## ASSIGNMENT
Would you restate the entries below word for word, starting at the first line and ending with the one that has "Lemma sortBy_perm (A"?

[RECORDS FOR THIS TASK Boundary: Start]

Lemma compare_gt (a b : Q) : Qle_bool (a - b) 0 = false <-> b < a.
Proof. rewrite Qle_bool_false. split; intro H; lra. Qed.

(** ** [sort] *)


Lemma insertBy_perm (A : Type) (c : A -> A -> Q) (x : A) (l : list A) :
  Permutation (insertBy c x l) (x :: l).
Proof.
  induction l as [|y l IH]; simpl.
  - apply Permutation_refl.
  - destruct (Qle_bool (c x y) 0).
    + apply Permutation_refl.
    + apply Permutation_trans with (y :: x :: l).
      * apply perm_skip, IH.
      * apply perm_swap.
Qed.

Lemma sortBy_perm (A : Type) (c : A -> A -> Q) (l : list A) :
  Permutation (sortBy c l) l.
Proof.
  induction l as [|x l IH]; simpl.
  - constructor.
  - eapply Permutation_trans; [apply insertBy_perm|].
    apply perm_skip, IH.
Qed.

Lemma sortBy_Forall (A : Type) (c : A -> A -> Q) (P : A -> Prop) (l : list A) :
  Forall P l -> Forall P (sortBy c l).
Proof.
  intros H. rewrite Forall_forall in *. intros x Hx. apply H.
  eapply Permutation_in; [apply sortBy_perm|exact Hx].
Qed.

Lemma insertBy_sorted (x : SRTEntry) (l : list SRTEntry) :
  StronglySorted notLater l ->
  StronglySorted notLater (insertBy byStartTime x l).
Proof.
  induction 1 as [|y l Hs IH Hy]; simpl.
  - repeat constructor.
  - unfold byStartTime at 1.
    destruct (Qle_bool (startTime x - startTime y) 0) eqn:E.
    + apply compare_le in E.
      constructor; [constructor; assumption|].
      constructor; [exact E|].
      rewrite Forall_forall in *. intros z Hz.
      unfold notLater in *. eapply Qle_trans; [exact E|]. apply Hy, Hz.
    + apply compare_gt in E.
      constructor; [exact IH|].
      rewrite Forall_forall. intros z Hz.
      apply (Permutation_in _ (insertBy_perm byStartTime x l)) in Hz.
      destruct Hz as [<-|Hz].
      * unfold notLater. apply Qlt_le_weak, E.
      * rewrite Forall_forall in Hy. apply Hy, Hz.
Qed.

Lemma sortBy_sorted (l : list SRTEntry) :
  StronglySorted notLater (sortBy byStartTime l).
Proof.
  induction l as [|x l IH]; simpl.
  - constructor.
  - apply insertBy_sorted, IH.
Qed.

(** ** Tag removal *)

Lemma removeTags_In (c : ascii) (s : jsstring) (b : bool) :
  In c (removeTags b s) -> In c s.
Proof.
  revert b. induction s as [|x s IH]; intros b; simpl; [tauto|].
  destruct b.
  - intros H. right. eapply IH, H.
  - destruct (isLt x && existsb isGt s).
    + intros H. right. eapply IH, H.
    + intros [H|H]; [left; exact H|right; eapply IH, H].
Qed.

Lemma removeTags_no_gt (s : jsstring) (b : bool) :
  existsb isGt s = false -> existsb isGt (removeTags b s) = false.
Proof.
  intros H. destruct (existsb isGt (removeTags b s)) eqn:E; [|reflexivity].
  apply existsb_exists in E. destruct E as (c & Hin & Hc).
  apply removeTags_In in Hin.
  assert (existsb isGt s = true) by (apply existsb_exists; eauto).
  congruence.
Qed.

Lemma removeTags_clean (s : jsstring) (b : bool) :
  hasTag (removeTags b s) = false.
Proof.
  revert b. induction s as [|x s IH]; intros b; simpl; [reflexivity|].
  destruct b; [apply IH|].
  destruct (isLt x && existsb isGt s) eqn:E; [apply IH|].
  simpl. rewrite IH, orb_false_r.
  apply andb_false_iff in E. destruct E as [E|E].
  - rewrite E. reflexivity.
  - rewrite (removeTags_no_gt s false E). apply andb_false_r.
Qed.

(** ** Digits, [parseInt] and the stamps *)


Lemma isDigit_facts (c : ascii) :
  isDigit c = true ->
  isWhiteSpace c = false /\ Ascii.eqb c "-" = false
  /\ Ascii.eqb c "+" = false /\ Ascii.eqb c "x" = false
  /\ Ascii.eqb c "X" = false
  /\ radixDigit 10 c = Some (digitOf c)
  /\ ((0 <=? digitOf c) && (digitOf c <=? 9))%Z = true.
Proof.
  destruct c as [[] [] [] [] [] [] [] []]; intro H;
    try discriminate H; vm_compute; repeat split; reflexivity.
Qed.

Lemma digitOf_range (c : ascii) :
  isDigit c = true -> (0 <= digitOf c <= 9)%Z.
Proof.
  intros H. apply isDigit_facts in H.
  destruct H as (_ & _ & _ & _ & _ & _ & H).
  apply andb_true_iff in H. destruct H as [H1 H2].
  apply Z.leb_le in H1. apply Z.leb_le in H2. split; assumption.
Qed.

Lemma digits_spec (n : nat) (s ds rest : jsstring) :
  digits n s = Some (ds, rest) ->
  List.length ds = n /\ Forall (fun c => isDigit c = true) ds
  /\ s = ds ++ rest.
Proof.
  revert s ds rest. induction n as [|n IH]; intros s ds rest; simpl.
  - intros [= <- <-]. repeat split. constructor.
  - destruct s as [|c r]; [discriminate|].
    destruct (isDigit c) eqn:Hc; [|discriminate].
    destruct (digits n r) as [[ds' rest']|] eqn:Hd; [|discriminate].
    intros [= <- <-]. destruct (IH _ _ _ Hd) as (Hl & Hall & ->).
    repeat split; simpl; auto.
Qed.

(** On a run of decimal digits [parseInt] takes every branch for "no sign,
    no prefix, radix ten". *)
Lemma parseInt_all_digits (c : ascii) (r : jsstring) :
  Forall (fun c => isDigit c = true) (c :: r) ->
  parseInt (c :: r) = parseDigits 10 None (c :: r).
Proof.
  intros H. inversion H as [|? ? Hc Hr]; subst.
  destruct (isDigit_facts c Hc) as (Hw & Hm & Hp & _).
  unfold parseInt, trimStart. simpl dropWhile. rewrite Hw.
  cbv zeta. rewrite Hm, Hp. simpl orb. cbv iota.
  assert (Hhex : match c :: r with
                 | c0 :: c1 :: _ =>
                     Ascii.eqb c0 "0" && (Ascii.eqb c1 "x" || Ascii.eqb c1 "X")
                 | _ => false
                 end = false).
  { destruct r as [|c1 r']; [reflexivity|].
    inversion Hr as [|? ? Hc1 _]; subst.
    destruct (isDigit_facts c1 Hc1) as (_ & _ & _ & Hx & HX & _).
    rewrite Hx, HX. apply andb_false_r. }
  rewrite Hhex.
  destruct (parseDigits 10 None (c :: r)); reflexivity.
Qed.

Lemma parseInt_two_digits (ds : jsstring) :
  List.length ds = 2%nat -> Forall (fun c => isDigit c = true) ds ->
  exists v, parseInt ds = Some v /\ (0 <= v <= 99)%Z.
Proof.
  intros Hl H.
  destruct ds as [|c1 [|c2 [|? ?]]]; try discriminate Hl.
  rewrite (parseInt_all_digits H).
  inversion H as [|? ? H1 H']; subst. inversion H' as [|? ? H2 _]; subst.
  destruct (isDigit_facts c1 H1) as (_ & _ & _ & _ & _ & E1 & _).
  destruct (isDigit_facts c2 H2) as (_ & _ & _ & _ & _ & E2 & _).
  simpl. rewrite E1, E2.
  pose proof (digitOf_range c1 H1). pose proof (digitOf_range c2 H2).
  eexists; split; [reflexivity|lia].
Qed.

Lemma parseInt_three_digits (ds : jsstring) :
  List.length ds = 3%nat -> Forall (fun c => isDigit c = true) ds ->
  exists v, parseInt ds = Some v /\ (0 <= v <= 999)%Z.
Proof.
  intros Hl H.
  destruct ds as [|c1 [|c2 [|c3 [|? ?]]]]; try discriminate Hl.
  rewrite (parseInt_all_digits H).
  inversion H as [|? ? H1 H']; subst. inversion H' as [|? ? H2 H'']; subst.
  inversion H'' as [|? ? H3 _]; subst.
  destruct (isDigit_facts c1 H1) as (_ & _ & _ & _ & _ & E1 & _).
  destruct (isDigit_facts c2 H2) as (_ & _ & _ & _ & _ & E2 & _).
  destruct (isDigit_facts c3 H3) as (_ & _ & _ & _ & _ & E3 & _).
  simpl. rewrite E1, E2, E3.
  pose proof (digitOf_range c1 H1). pose proof (digitOf_range c2 H2).
  pose proof (digitOf_range c3 H3).
  eexists; split; [reflexivity|lia].
Qed.


Lemma stamp_wellFormed (s rest : jsstring) (t : Stamp) :
  stamp s = Some (t, rest) -> wellFormedStamp t.
Proof.
  unfold stamp. intros H.
  destruct (digits 2 s) as [[h s1]|] eqn:D1; [|discriminate].
  destruct (lit ":" s1) as [s2|]; [|discriminate].
  destruct (digits 2 s2) as [[m s3]|] eqn:D2; [|discriminate].
  destruct (lit ":" s3) as [s4|]; [|discriminate].
  destruct (digits 2 s4) as [[sec s5]|] eqn:D3; [|discriminate].
  destruct (lit "," s5) as [s6|]; [|discriminate].
  destruct (digits 3 s6) as [[ms s7]|] eqn:D4; [|discriminate].
  injection H as <- <-.
  apply digits_spec in D1, D2, D3, D4.
  destruct D1 as (L1 & F1 & _), D2 as (L2 & F2 & _),
           D3 as (L3 & F3 & _), D4 as (L4 & F4 & _).
  split; simpl; [tauto|].
  repeat (apply Forall_app; split); assumption.
Qed.

Lemma stampTime_wellFormed (t : Stamp) :
  wellFormedStamp t ->
  exists q, stampTime t = Some q /\ 0 <= q /\ q <= maxStampTime.
Proof.
  intros ((L1 & L2 & L3 & L4) & F).
  apply Forall_app in F. destruct F as [F1 F].
  apply Forall_app in F. destruct F as [F2 F].
  apply Forall_app in F. destruct F as [F3 F4].
  destruct (parseInt_two_digits L1 F1) as (h & Eh & Hh).
  destruct (parseInt_two_digits L2 F2) as (m & Em & Hm).
  destruct (parseInt_two_digits L3 F3) as (s & Es & Hs).
  destruct (parseInt_three_digits L4 F4) as (ms & Ems & Hms).
  unfold stampTime, parseTime. rewrite Eh, Em, Es, Ems.
  eexists; split; [reflexivity|].
  assert (B : forall z lo hi : Z, (lo <= z <= hi)%Z ->
              inject_Z lo <= inject_Z z /\ inject_Z z <= inject_Z hi).
  { intros z lo hi [? ?]. split; rewrite <- Zle_Qle; assumption. }
  apply B in Hh, Hm, Hs, Hms.
  unfold maxStampTime.
  change (inject_Z 0) with 0 in *.
  change (inject_Z 99) with 99 in *. change (inject_Z 999) with 999 in *.
  clear B. destruct Hh, Hm, Hs, Hms.
  generalize dependent (inject_Z h). generalize dependent (inject_Z m).
  generalize dependent (inject_Z s). generalize dependent (inject_Z ms).
  intros. unfold Qdiv. change (/ 1000) with (1 # 1000).
  split; lra.
Qed.

Lemma timeRangeAt_wellFormed (s : jsstring) (t1 t2 : Stamp) :
  timeRangeAt s = Some (t1, t2) -> wellFormedStamp t1 /\ wellFormedStamp t2.
Proof.
  unfold timeRangeAt. intros H.
  destruct (stamp s) as [[a s1]|] eqn:S1; [|discriminate].
  destruct (lit "-" (dropWhile isWhiteSpace s1)) as [s2|]; [|discriminate].
  destruct (lit "-" s2) as [s3|]; [|discriminate].
  destruct (lit ">" s3) as [s4|]; [|discriminate].
  destruct (stamp (dropWhile isWhiteSpace s4)) as [[b s5]|] eqn:S2;
    [|discriminate].
  injection H as <- <-.
  split; eapply stamp_wellFormed; eassumption.
Qed.

Lemma timeMatch_wellFormed (line : jsstring) (t1 t2 : Stamp) :
  timeMatch line = Some (t1, t2) -> wellFormedStamp t1 /\ wellFormedStamp t2.
Proof.
  induction line as [|c r IH]; simpl.
  - discriminate.
  - destruct (timeRangeAt (c :: r)) as [[a b]|] eqn:E.
    + intros [= <- <-]. eapply timeRangeAt_wellFormed, E.
    + exact IH.
Qed.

[RECORDS FOR THIS TASK Boundary: End]

## TASK RESPONSE
Lemma compare_gt (a b : Q) : Qle_bool (a - b) 0 = false <-> b < a.
Proof. rewrite Qle_bool_false. split; intro H; lra. Qed.

(** ** [sort] *)


Lemma insertBy_perm (A : Type) (c : A -> A -> Q) (x : A) (l : list A) :
  Permutation (insertBy c x l) (x :: l).
Proof.
  induction l as [|y l IH]; simpl.
  - apply Permutation_refl.
  - destruct (Qle_bool (c x y) 0).
    + apply Permutation_refl.
    + apply Permutation_trans with (y :: x :: l).
      * apply perm_skip, IH.
      * apply perm_swap.
Qed.

Lemma sortBy_perm (A : Type) (c : A -> A -> Q) (l : list A) :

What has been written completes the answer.